# WORK REQUEST
Only the lines below from the one containing "(** ** Strings: [str.lower], [==], [in] *)" to the one containing "existsb (String.eqb x) l." should be repeated, both included and unchanged.

# Saved data entries

|---|

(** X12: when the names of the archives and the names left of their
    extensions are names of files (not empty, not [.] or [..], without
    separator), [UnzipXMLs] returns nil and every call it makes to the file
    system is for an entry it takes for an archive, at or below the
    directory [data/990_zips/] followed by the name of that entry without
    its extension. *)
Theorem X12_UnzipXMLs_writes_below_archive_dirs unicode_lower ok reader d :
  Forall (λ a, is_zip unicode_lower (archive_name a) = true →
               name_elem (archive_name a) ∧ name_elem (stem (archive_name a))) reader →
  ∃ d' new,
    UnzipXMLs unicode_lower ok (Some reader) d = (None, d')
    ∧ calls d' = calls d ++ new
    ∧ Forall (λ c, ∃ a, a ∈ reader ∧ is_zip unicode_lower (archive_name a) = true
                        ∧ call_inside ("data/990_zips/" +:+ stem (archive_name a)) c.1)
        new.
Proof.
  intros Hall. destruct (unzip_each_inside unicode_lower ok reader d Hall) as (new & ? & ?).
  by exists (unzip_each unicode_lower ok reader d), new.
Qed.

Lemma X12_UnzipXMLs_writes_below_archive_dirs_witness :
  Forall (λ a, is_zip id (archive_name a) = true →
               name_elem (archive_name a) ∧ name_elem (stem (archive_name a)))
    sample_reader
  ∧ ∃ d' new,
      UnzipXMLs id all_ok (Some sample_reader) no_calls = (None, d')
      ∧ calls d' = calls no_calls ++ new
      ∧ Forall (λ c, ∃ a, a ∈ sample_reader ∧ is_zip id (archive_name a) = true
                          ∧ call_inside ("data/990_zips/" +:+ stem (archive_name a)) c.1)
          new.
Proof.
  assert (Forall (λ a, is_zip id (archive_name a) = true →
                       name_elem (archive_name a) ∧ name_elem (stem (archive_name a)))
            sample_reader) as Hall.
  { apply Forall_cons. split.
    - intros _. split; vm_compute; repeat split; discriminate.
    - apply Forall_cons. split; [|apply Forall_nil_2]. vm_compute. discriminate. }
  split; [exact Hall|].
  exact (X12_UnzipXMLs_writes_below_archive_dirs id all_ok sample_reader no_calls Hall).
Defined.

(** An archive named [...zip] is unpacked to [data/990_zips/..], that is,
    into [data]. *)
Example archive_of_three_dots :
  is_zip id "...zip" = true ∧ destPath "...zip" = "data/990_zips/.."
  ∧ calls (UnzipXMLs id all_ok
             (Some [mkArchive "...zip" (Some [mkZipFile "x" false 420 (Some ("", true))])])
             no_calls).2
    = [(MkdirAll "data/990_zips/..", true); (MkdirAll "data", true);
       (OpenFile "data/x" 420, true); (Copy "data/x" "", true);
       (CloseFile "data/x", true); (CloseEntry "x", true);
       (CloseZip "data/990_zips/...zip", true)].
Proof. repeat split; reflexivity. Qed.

|---|

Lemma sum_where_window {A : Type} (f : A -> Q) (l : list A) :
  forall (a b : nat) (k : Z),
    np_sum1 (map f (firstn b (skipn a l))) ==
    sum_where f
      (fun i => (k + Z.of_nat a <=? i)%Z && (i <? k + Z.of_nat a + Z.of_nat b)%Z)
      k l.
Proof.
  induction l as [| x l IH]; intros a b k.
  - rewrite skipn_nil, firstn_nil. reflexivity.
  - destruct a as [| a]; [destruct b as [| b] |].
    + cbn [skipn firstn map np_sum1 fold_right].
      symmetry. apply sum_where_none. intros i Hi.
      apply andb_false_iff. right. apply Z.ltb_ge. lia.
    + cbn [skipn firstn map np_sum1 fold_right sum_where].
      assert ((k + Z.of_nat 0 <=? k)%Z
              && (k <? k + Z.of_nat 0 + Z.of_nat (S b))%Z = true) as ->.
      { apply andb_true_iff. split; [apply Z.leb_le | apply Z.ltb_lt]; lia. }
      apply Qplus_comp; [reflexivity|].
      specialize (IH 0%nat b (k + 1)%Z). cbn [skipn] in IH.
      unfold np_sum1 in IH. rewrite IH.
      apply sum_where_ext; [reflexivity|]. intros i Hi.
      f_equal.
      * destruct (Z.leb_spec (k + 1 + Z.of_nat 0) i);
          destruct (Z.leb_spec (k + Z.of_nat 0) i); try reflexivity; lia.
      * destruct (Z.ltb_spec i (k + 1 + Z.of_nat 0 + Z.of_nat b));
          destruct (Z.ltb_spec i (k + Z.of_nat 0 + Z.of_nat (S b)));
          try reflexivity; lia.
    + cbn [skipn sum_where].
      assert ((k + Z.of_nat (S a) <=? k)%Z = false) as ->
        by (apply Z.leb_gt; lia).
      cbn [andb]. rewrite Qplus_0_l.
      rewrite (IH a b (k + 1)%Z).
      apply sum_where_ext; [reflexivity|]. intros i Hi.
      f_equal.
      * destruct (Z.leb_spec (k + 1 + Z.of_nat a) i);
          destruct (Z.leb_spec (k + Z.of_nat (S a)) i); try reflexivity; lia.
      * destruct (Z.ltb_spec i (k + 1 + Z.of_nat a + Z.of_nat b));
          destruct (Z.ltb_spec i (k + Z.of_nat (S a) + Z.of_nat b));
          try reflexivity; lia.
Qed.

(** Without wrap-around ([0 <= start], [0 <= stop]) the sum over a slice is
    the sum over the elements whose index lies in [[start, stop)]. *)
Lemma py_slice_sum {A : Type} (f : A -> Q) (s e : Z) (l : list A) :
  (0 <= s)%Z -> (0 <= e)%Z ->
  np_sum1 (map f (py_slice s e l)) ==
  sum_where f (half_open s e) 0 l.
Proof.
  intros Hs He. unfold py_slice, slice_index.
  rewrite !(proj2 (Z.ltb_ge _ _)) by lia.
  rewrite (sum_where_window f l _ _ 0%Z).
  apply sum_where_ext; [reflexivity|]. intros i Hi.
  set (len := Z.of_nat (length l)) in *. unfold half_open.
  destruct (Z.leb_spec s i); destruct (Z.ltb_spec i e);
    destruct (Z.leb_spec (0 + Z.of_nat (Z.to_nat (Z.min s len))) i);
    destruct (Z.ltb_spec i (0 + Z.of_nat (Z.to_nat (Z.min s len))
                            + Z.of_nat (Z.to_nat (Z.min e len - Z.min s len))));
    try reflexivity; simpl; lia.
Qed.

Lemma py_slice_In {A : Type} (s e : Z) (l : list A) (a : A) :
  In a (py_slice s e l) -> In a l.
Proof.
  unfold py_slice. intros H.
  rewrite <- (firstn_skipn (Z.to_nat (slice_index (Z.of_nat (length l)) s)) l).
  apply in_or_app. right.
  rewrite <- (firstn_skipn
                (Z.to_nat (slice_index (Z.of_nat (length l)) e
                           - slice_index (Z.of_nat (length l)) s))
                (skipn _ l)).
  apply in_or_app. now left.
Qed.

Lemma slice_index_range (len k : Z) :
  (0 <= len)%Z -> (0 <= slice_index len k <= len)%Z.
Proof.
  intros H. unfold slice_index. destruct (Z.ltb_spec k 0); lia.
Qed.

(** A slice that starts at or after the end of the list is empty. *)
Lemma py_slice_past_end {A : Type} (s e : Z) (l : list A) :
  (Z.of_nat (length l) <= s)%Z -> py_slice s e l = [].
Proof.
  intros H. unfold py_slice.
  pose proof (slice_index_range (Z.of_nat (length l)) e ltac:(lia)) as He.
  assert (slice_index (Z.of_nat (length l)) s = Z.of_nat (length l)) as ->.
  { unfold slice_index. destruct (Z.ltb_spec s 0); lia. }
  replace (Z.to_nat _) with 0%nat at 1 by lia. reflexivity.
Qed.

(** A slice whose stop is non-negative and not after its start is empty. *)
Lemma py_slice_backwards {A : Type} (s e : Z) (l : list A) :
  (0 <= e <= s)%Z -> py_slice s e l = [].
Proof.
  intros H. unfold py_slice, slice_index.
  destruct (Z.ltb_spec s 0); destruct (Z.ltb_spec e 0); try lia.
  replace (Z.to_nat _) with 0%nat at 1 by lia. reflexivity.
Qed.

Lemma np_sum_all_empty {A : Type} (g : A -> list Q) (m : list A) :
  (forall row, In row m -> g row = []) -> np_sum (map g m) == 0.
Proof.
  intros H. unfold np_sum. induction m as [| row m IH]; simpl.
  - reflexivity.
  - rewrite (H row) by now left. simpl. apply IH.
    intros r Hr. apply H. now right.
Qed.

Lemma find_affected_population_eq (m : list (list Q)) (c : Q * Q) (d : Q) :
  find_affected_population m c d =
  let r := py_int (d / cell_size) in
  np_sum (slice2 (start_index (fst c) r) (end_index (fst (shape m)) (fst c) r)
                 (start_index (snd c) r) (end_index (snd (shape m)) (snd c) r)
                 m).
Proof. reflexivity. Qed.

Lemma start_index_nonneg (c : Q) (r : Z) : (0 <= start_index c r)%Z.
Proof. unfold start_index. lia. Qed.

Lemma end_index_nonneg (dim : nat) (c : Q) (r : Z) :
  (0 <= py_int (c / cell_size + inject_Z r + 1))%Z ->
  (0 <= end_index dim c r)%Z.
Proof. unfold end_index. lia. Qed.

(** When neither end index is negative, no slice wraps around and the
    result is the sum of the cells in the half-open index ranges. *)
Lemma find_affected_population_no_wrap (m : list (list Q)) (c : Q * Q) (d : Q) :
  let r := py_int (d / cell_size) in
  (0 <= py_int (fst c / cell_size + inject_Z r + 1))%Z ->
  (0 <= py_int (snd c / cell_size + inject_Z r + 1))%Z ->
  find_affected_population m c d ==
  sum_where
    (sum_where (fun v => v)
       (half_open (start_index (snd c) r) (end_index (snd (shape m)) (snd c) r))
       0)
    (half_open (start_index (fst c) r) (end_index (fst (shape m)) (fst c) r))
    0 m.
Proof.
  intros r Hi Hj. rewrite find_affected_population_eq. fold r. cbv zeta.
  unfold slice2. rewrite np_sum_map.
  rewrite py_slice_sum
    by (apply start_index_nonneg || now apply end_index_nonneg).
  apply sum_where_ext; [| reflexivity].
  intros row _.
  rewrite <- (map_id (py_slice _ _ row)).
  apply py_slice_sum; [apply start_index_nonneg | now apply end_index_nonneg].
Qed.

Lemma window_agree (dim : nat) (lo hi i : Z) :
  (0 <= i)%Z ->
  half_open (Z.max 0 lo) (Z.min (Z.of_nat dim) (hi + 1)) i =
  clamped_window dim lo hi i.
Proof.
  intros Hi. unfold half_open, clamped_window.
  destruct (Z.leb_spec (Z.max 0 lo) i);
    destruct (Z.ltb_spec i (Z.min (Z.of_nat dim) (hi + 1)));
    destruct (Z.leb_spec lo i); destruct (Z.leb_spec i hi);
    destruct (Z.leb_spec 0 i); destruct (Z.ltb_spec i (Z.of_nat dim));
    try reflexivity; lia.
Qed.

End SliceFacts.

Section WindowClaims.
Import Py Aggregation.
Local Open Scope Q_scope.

|---|

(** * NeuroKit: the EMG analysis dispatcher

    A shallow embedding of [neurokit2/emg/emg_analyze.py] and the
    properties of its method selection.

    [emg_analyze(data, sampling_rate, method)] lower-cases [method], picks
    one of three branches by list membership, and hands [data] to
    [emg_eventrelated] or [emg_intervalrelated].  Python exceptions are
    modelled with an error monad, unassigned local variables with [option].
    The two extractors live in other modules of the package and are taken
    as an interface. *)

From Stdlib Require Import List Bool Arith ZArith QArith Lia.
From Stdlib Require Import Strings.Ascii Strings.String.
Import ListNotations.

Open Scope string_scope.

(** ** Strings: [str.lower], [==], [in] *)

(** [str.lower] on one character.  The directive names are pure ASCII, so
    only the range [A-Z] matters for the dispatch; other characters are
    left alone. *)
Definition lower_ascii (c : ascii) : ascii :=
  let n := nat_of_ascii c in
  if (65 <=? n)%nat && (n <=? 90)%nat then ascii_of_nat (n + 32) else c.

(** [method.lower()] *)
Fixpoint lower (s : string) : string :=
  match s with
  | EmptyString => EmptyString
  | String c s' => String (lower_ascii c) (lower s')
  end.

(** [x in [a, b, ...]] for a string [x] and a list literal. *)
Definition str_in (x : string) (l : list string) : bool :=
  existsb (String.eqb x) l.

|---|

# WRITTEN RESPONSE
(** ** Strings: [str.lower], [==], [in] *)

(** [str.lower] on one character.  The directive names are pure ASCII, so
    only the range [A-Z] matters for the dispatch; other characters are
    left alone. *)
Definition lower_ascii (c : ascii) : ascii :=
  let n := nat_of_ascii c in
  if (65 <=? n)%nat && (n <=? 90)%nat then ascii_of_nat (n + 32) else c.

(** [method.lower()] *)
Fixpoint lower (s : string) : string :=
  match s with
  | EmptyString => EmptyString
  | String c s' => String (lower_ascii c) (lower s')
  end.

(** [x in [a, b, ...]] for a string [x] and a list literal. *)
Definition str_in (x : string) (l : list string) : bool :=
  existsb (String.eqb x) l.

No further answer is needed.